On August 13, 2013, after reading a blog post where I called his company "unscrupulous" based on its aggressive efforts to sell packages of non-recommended and potentially harmful tests to vulnerable elders at health fairs and churches, the chief medical officer of Life Line Screening mailed me a letter that called my characterization "potentially libelous and actionable" and copied their in-house legal counsel. After a lengthy defense of the technical accuracy of their testing process (which I have never questioned - my problem is that these tests are unnecessary and do not improve patients' health!), he went on to write: "You and I can disagree, but you do not have the right to attack our reputation, our passion for helping people, or the integrity of our team." I subsequently forwarded this letter to my department Chair, who forwarded it to my employer's legal counsel, who concluded that the probability of a libel lawsuit was low, and that of a successful lawsuit virtually nil. Nonetheless, it was enough to scare me into remaining silent for the next 4 years.

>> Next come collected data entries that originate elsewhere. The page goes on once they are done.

(* ===== verification/TimerQueue.v ===== *)
(** * TimerQueue.cc, Timer.cc (muduo/net): the timers of an event loop

    The timers are objects in the memory of the process ([heap], by address):
    [new] and [delete] are explicit, an address can be used again, and the code
    compares addresses.  timers_ is the [std::set] of pairs of an expiration and
    an address, activeTimers_ and cancelingTimers_ are sets of pairs of an
    address and a sequence number.

    [event] is what can happen, in the loop thread or in another one: a timer is
    added or cancelled, time passes, the loop runs a queued functor, or it calls
    handleRead for the timerfd.  The timer callbacks are user code: an argument
    of handleRead says what each of them does, and what happens in other threads
    meanwhile.  [alarm] is when the timerfd will be readable; handleRead may also
    be called when it is not (it is set again between poll(2) and the callback).

    Times are microseconds; [clock] is both gettimeofday(2) and the monotonic
    clock, so the time of day is not set back.  An interval is [None] if the
    double is not positive, else what addTime makes of it; [int64_t] does not
    overflow.  [log] (newest first) is ghost state. *)
From S2P Require Import Prelude Hoare.

(** ** std::set<Entry> *)
Definition Entry : Type := Z * Z.

Definition entry_lt (x y : Entry) : bool := (x.1 <? y.1) || ((x.1 =? y.1) && (x.2 <? y.2)).

(** [insert] returns whether the element is new, [erase] how many it erased. *)
Fixpoint set_insert (e : Entry) (l : list Entry) : list Entry * bool :=
  match l with
  | [] => ([e], true)
  | x :: l' =>
      if entry_lt e x then (e :: l, true)
      else if entry_lt x e then let '(k, b) := set_insert e l' in (x :: k, b)
      else (l, false)
  end.

Fixpoint set_erase (e : Entry) (l : list Entry) : list Entry * Z :=
  match l with
  | [] => ([], 0)
  | x :: l' =>
      if entry_lt x e then let '(k, n) := set_erase e l' in (x :: k, n)
      else if entry_lt e x then (l, 0) else (l', 1)
  end.

(** The elements before [lower_bound e], and the others. *)
Fixpoint split_lower_bound (e : Entry) (l : list Entry) : list Entry * list Entry :=
  match l with
  | [] => ([], [])
  | x :: l' => if entry_lt x e then let '(a, b) := split_lower_bound e l' in (x :: a, b) else ([], l)
  end.

Module TimerQueue.

Definition kMicroSecondsPerSecond : Z := 1000 * 1000.
Definition UINTPTR_MAX : Z := 2 ^ 64 - 1.

(** ** Timer.h *)
Record timer := Timer { expiration : Z; interval_ : option Z; sequence : Z }.

Definition repeat (t : timer) : bool := bool_decide (is_Some (interval_ t)).

(** The invalid Timestamp is 0. *)
Definition restart (now : Z) (t : timer) : timer :=
  match interval_ t with
  | Some d => Timer (now + d) (interval_ t) (sequence t)
  | None => Timer 0 (interval_ t) (sequence t)
  end.

(** TimerId, and the elements of activeTimers_. *)
Definition TimerId : Type := Z * Z.

Inductive functor := FAddTimer (a : Z) | FCancel (id : TimerId).

Inductive note :=
| Inserted (id : TimerId)
| Cancelled (id : TimerId)
| Alarm (now : Z)
| Fired (id : TimerId) (due : Z).

Record queue := Queue {
  heap : gmap Z timer;
  s_numCreated_ : Z;
  timers_ : list Entry;
  activeTimers_ : gset (Z * Z);
  callingExpiredTimers_ : bool;
  cancelingTimers_ : gset (Z * Z);
  alarm : option Z;
  clock : Z;
  pendingFunctors_ : list functor;
  log : list note
}.

Definition init (now : Z) : queue := Queue ∅ 0 [] ∅ false ∅ None now [] [].

Definition io (A : Type) : Type := act queue Empty_set A.

Definition set_heap (h : gmap Z timer) (q : queue) : queue :=
  Queue h (s_numCreated_ q) (timers_ q) (activeTimers_ q) (callingExpiredTimers_ q) (cancelingTimers_ q) (alarm q) (clock q) (pendingFunctors_ q) (log q).
Definition set_numCreated (n : Z) (q : queue) : queue :=
  Queue (heap q) n (timers_ q) (activeTimers_ q) (callingExpiredTimers_ q) (cancelingTimers_ q) (alarm q) (clock q) (pendingFunctors_ q) (log q).
Definition set_timers (l : list Entry) (q : queue) : queue :=
  Queue (heap q) (s_numCreated_ q) l (activeTimers_ q) (callingExpiredTimers_ q) (cancelingTimers_ q) (alarm q) (clock q) (pendingFunctors_ q) (log q).
Definition set_active (s : gset (Z * Z)) (q : queue) : queue :=
  Queue (heap q) (s_numCreated_ q) (timers_ q) s (callingExpiredTimers_ q) (cancelingTimers_ q) (alarm q) (clock q) (pendingFunctors_ q) (log q).
Definition set_calling (b : bool) (q : queue) : queue :=
  Queue (heap q) (s_numCreated_ q) (timers_ q) (activeTimers_ q) b (cancelingTimers_ q) (alarm q) (clock q) (pendingFunctors_ q) (log q).
Definition set_canceling (s : gset (Z * Z)) (q : queue) : queue :=
  Queue (heap q) (s_numCreated_ q) (timers_ q) (activeTimers_ q) (callingExpiredTimers_ q) s (alarm q) (clock q) (pendingFunctors_ q) (log q).
Definition set_alarm (t : option Z) (q : queue) : queue :=
  Queue (heap q) (s_numCreated_ q) (timers_ q) (activeTimers_ q) (callingExpiredTimers_ q) (cancelingTimers_ q) t (clock q) (pendingFunctors_ q) (log q).
Definition set_clock (t : Z) (q : queue) : queue :=
  Queue (heap q) (s_numCreated_ q) (timers_ q) (activeTimers_ q) (callingExpiredTimers_ q) (cancelingTimers_ q) (alarm q) t (pendingFunctors_ q) (log q).
Definition set_pending (l : list functor) (q : queue) : queue :=
  Queue (heap q) (s_numCreated_ q) (timers_ q) (activeTimers_ q) (callingExpiredTimers_ q) (cancelingTimers_ q) (alarm q) (clock q) l (log q).
Definition add_log (n : note) (q : queue) : queue :=
  Queue (heap q) (s_numCreated_ q) (timers_ q) (activeTimers_ q) (callingExpiredTimers_ q) (cancelingTimers_ q) (alarm q) (clock q) (pendingFunctors_ q) (n :: log q).

Definition note_it (n : note) : io () := modify (add_log n).
Definition queueInLoop (f : functor) : io () := modify (λ q, set_pending (pendingFunctors_ q ++ [f]) q).

(** *** The memory *)

(** Read the timer at an address; [delete]. *)
Definition deref (a : Z) : io timer :=
  q <- get_state ;;
  match heap q !! a with Some t => act_ret t | None => undefined end.

Definition delete_timer (a : Z) : io () :=
  deref a ;;; modify (λ q, set_heap (delete a (heap q)) q).

(** An address that [new] may return. *)
Definition addr_free (a : Z) (q : queue) : bool :=
  (0 <? a) && (a <? UINTPTR_MAX) && bool_decide (heap q !! a = None).

(** [new Timer] at the address [a]; Timer::Timer takes the next sequence number. *)
Definition new_timer (a when_ : Z) (interval : option Z) : io () :=
  modify (λ q, set_numCreated (s_numCreated_ q + 1)
                 (set_heap (<[a := Timer when_ interval (s_numCreated_ q + 1)]> (heap q)) q)).

(** ** TimerQueue.cc *)

(** The timespec in seconds and nanoseconds. *)
Definition howMuchTimeFromNow (when_ now : Z) : Z * Z :=
  let microseconds := when_ - now in
  let microseconds := if microseconds <? 100 then 100 else microseconds in
  (microseconds ÷ kMicroSecondsPerSecond, Z.rem microseconds kMicroSecondsPerSecond * 1000).

(** timerfd_settime replaces what was set. *)
Definition resetTimerfd (expiration : Z) : io () :=
  modify (λ q, let '(tv_sec, tv_nsec) := howMuchTimeFromNow expiration (clock q) in
               set_alarm (Some (clock q + tv_sec * 1000000 + tv_nsec / 1000)) q).

(** Reading a timerfd that has not expired fails, which is logged. *)
Definition readTimerfd : io () :=
  modify (λ q, match alarm q with Some t => if t <=? clock q then set_alarm None q else q | None => q end).

Definition assert_sizes : io () :=
  q <- get_state ;;
  cpp_assert (Z.of_nat (length (timers_ q)) =? Z.of_nat (size (activeTimers_ q))).

Definition insert (timer : Z) : io bool :=
  assert_sizes ;;;
  t <- deref timer ;;
  let when_ := expiration t in
  q <- get_state ;;
  let earliestChanged := match timers_ q with [] => true | (w, _) :: _ => when_ <? w end in
  let '(l, b) := set_insert (when_, timer) (timers_ q) in
  put_state (set_timers l q) ;;;
  cpp_assert b ;;;
  q <- get_state ;;
  let active := (timer, sequence t) in
  put_state (set_active ({[active]} ∪ activeTimers_ q) q) ;;;
  cpp_assert (bool_decide (active ∉ activeTimers_ q)) ;;;
  assert_sizes ;;;
  act_ret earliestChanged.

Definition addTimerInLoop (timer : Z) : io () :=
  earliestChanged <- insert timer ;;
  t <- deref timer ;;
  note_it (Inserted (timer, sequence t)) ;;;
  (when earliestChanged do resetTimerfd (expiration t)).

Definition cancelInLoop (id : TimerId) : io () :=
  assert_sizes ;;;
  note_it (Cancelled id) ;;;
  q <- get_state ;;
  (if bool_decide (id ∈ activeTimers_ q) then
     t <- deref id.1 ;;
     let '(l, n) := set_erase (expiration t, id.1) (timers_ q) in
     put_state (set_timers l q) ;;;
     cpp_assert (n =? 1) ;;;
     delete_timer id.1 ;;;
     modify (λ q, set_active (activeTimers_ q ∖ {[id]}) q)
   else if callingExpiredTimers_ q then
     modify (λ q, set_canceling ({[id]} ∪ cancelingTimers_ q) q)
   else act_ret ()) ;;;
  assert_sizes.

(** The timers that are due leave timers_, then activeTimers_. *)
Definition erase_active (e : Entry) : io () :=
  t <- deref e.2 ;;
  q <- get_state ;;
  put_state (set_active (activeTimers_ q ∖ {[(e.2, sequence t)]}) q) ;;;
  cpp_assert (bool_decide ((e.2, sequence t) ∈ activeTimers_ q)).

Definition getExpired (now : Z) : io (list Entry) :=
  assert_sizes ;;;
  q <- get_state ;;
  let '(expired, rest) := split_lower_bound (now, UINTPTR_MAX) (timers_ q) in
  cpp_assert (match rest with [] => true | e :: _ => now <? e.1 end) ;;;
  put_state (set_timers rest q) ;;;
  act_mapM_ erase_active expired ;;;
  assert_sizes ;;;
  act_ret expired.

Definition reset_one (now : Z) (e : Entry) : io () :=
  t <- deref e.2 ;;
  q <- get_state ;;
  if repeat t && bool_decide ((e.2, sequence t) ∉ cancelingTimers_ q) then
    put_state (set_heap (<[e.2 := restart now t]> (heap q)) q) ;;;
    insert e.2 ;;;
    act_ret ()
  else delete_timer e.2.

Definition reset (expired : list Entry) (now : Z) : io () :=
  act_mapM_ (reset_one now) expired ;;;
  q <- get_state ;;
  nextExpire <- match timers_ q with
                | [] => act_ret 0
                | e :: _ => t <- deref e.2 ;; act_ret (expiration t)
                end ;;
  (when 0 <? nextExpire do resetTimerfd nextExpire).

(** ** Callers *)

(** What the user's code does, in the loop thread ([inLoop]) or in another one.
    The address and the time are choices of the environment; the step is empty
    if the choice is not possible. *)
Inductive op :=
| AddTimer (inLoop : bool) (a when_ : Z) (interval : option Z)
| Cancel (inLoop : bool) (id : TimerId)
| Elapse (d : Z).

Definition interval_ok (interval : option Z) : bool :=
  match interval with Some d => 0 <=? d | None => true end.

Definition addTimer (inLoop : bool) (a when_ : Z) (interval : option Z) : io () :=
  new_timer a when_ interval ;;;
  if inLoop then addTimerInLoop a else queueInLoop (FAddTimer a).

(** The end of addTimer: the sequence number of the TimerId that it returns. *)
Definition addTimer_return (a : Z) : io () := deref a ;;; act_ret ().

Definition cancel (inLoop : bool) (id : TimerId) : io () :=
  if inLoop then cancelInLoop id else queueInLoop (FCancel id).

Definition do_op (o : op) : io () :=
  match o with
  | AddTimer inLoop a when_ interval =>
      q <- get_state ;;
      (when addr_free a q && interval_ok interval do addTimer inLoop a when_ interval)
  | Cancel inLoop id => cancel inLoop id
  | Elapse d => (when 0 <=? d do modify (λ q, set_clock (clock q + d) q))
  end.

(** Timer::run, whose callback performs [script]. *)
Definition run (e : Entry) (script : list op) : io () :=
  t <- deref e.2 ;;
  note_it (Fired (e.2, sequence t) e.1) ;;;
  act_mapM_ do_op script.

Fixpoint run_all (expired : list Entry) (scripts : list (list op)) : io () :=
  match expired with
  | [] => act_ret ()
  | e :: expired => run e (default [] (head scripts)) ;;; run_all expired (tail scripts)
  end.

Definition handleRead (scripts : list (list op)) : io () :=
  now <- gets clock ;;
  note_it (Alarm now) ;;;
  readTimerfd ;;;
  expired <- getExpired now ;;
  modify (set_calling true) ;;;
  modify (set_canceling ∅) ;;;
  run_all expired scripts ;;;
  modify (set_calling false) ;;;
  reset expired now.

(** EventLoop::doPendingFunctors, one functor at a time. *)
Definition run_functor : io () :=
  q <- get_state ;;
  match pendingFunctors_ q with
  | [] => act_ret ()
  | f :: fs =>
      put_state (set_pending fs q) ;;;
      match f with FAddTimer a => addTimerInLoop a | FCancel id => cancelInLoop id end
  end.

(** ~TimerQueue *)
Definition destroy : io () :=
  q <- get_state ;; act_mapM_ (λ e, delete_timer e.2) (timers_ q).

Inductive event :=
| Op (o : op)
| AddTimerReturns (a : Z)
| RunFunctor
| HandleRead (scripts : list (list op)).

Definition step (e : event) : io () :=
  match e with
  | Op o => do_op o
  | AddTimerReturns a => addTimer_return a
  | RunFunctor => run_functor
  | HandleRead scripts => handleRead scripts
  end.

Definition history (es : list event) : io () := act_mapM_ step es.

End TimerQueue.
Lemma inv_run_add a fs exp C q :
  inv exp C q → pendingFunctors_ q = FAddTimer a :: fs → inv (a :: exp) C (set_pending fs q).
Proof.
  intros H Hq.
  assert (Ha : Inserted (idOf (heap q) a) ∉ log q) by (apply (i_adds _ _ _ H); rewrite Hq; left).
  assert (Ho : owned (a :: exp) (set_pending fs q) ≡ₚ owned exp q).
  { unfold owned. cbn. rewrite Hq. cbn. by rewrite <-!Permutation_middle. }
  constructor; try apply H.
  - rewrite Ho. apply H.
  - intros b. rewrite Ho. apply H.
  - cbn. intros b Hb. apply (i_adds _ _ _ H). rewrite Hq. by right.
  - cbn. intros id Hid. destruct (i_retired _ _ _ H id Hid) as [Hi1 Hi2]. split; [done|].
    intros b [->|Hb]%elem_of_cons Heq; [subst id; by apply retired_inserted in Hid|by apply (Hi2 b)].
  - cbn. intros id Hid b [->|Hb]%elem_of_cons; [|by apply (i_stale _ _ _ H)].
    intros <-. by apply stale_retired, retired_inserted in Hid.
Qed.

Lemma inv_cancel_functor id fs exp C q :
  inv exp C q → (pendingFunctors_ q = FCancel id :: fs → inv exp C (set_pending fs q)) ∧
  inv exp C (set_pending (pendingFunctors_ q ++ [FCancel id]) q).
Proof.
  intros H. split.
  - intros Hq. assert (Ho : owned exp (set_pending fs q) = owned exp q) by (unfold owned; cbn; by rewrite Hq).
    constructor; try apply H; try rewrite Ho; try apply H. cbn. intros b Hb. apply (i_adds _ _ _ H). by rewrite Hq.
  - set (q' := set_pending _ _).
    assert (Ha : adds (pendingFunctors_ q') = adds (pendingFunctors_ q)) by (cbn; by rewrite adds_app, app_nil_r).
    assert (Ho : owned exp q' = owned exp q) by (unfold owned; by rewrite Ha).
    constructor; try apply H; try rewrite Ho; try apply H. intros b. rewrite Ha. apply (i_adds _ _ _ H).
Qed.

Import TimerQueue.

(** Between two operations: [exp] are the timers that handleRead works on. *)
Record good (b : bool) (exp : list Z) (q : queue) : Prop := Good {
  g_inv : inv exp (cancelingTimers_ q) q;
  g_armed : armed b q;
  g_calling : exp = [] ∨ callingExpiredTimers_ q = true
}.

(** What an operation leaves alone. *)
Record frame (exp : list Z) (q q' : queue) : Prop := Frame {
  f_firings : firings (log q') = firings (log q);
  f_exp a : a ∈ exp → heap q' !! a = heap q !! a;
  f_calling : callingExpiredTimers_ q' = callingExpiredTimers_ q
}.

#[export] Instance frame_refl exp : Reflexive (frame exp).
Proof. by constructor. Qed.

#[export] Instance frame_trans exp : Transitive (frame exp).
Proof.
  intros q1 q2 q3 [H1 H2 H3] [H1' H2' H3']. constructor; [congruence| |congruence].
  intros a Ha. rewrite H2' by done. by apply H2.
Qed.

Lemma resetTimerfd_run w q :
  resetTimerfd w q = (Val (), set_alarm (Some (Z.max w (clock q + 100))) q).
Proof.
  unfold resetTimerfd, modify, howMuchTimeFromNow, kMicroSecondsPerSecond.
  set (m := if w - clock q <? 100 then 100 else w - clock q).
  assert (Hm : 100 <= m) by (unfold m; case_match; lia).
  do 4 f_equal. change (1000 * 1000) with 1000000.
  rewrite Z.div_mul by lia. pose proof (Z.quot_rem m 1000000 ltac:(lia)).
  unfold m in *. case_match; lia.
Qed.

Dear Life Line Screening, I am not attacking your company's integrity. I am sure that the vast majority of your employees are passionate about helping people (why else work for a company named "Life Line"?) But the tests you portray to potential customers - like the retired ladies in the next pew at my church who live off fixed incomes - as bargains, however CLIA-certifiably accurate, are ineffective or, like screening for carotid artery stenosis, actually do more harm than good. And I will no longer be intimidated by you or anyone else from saying so.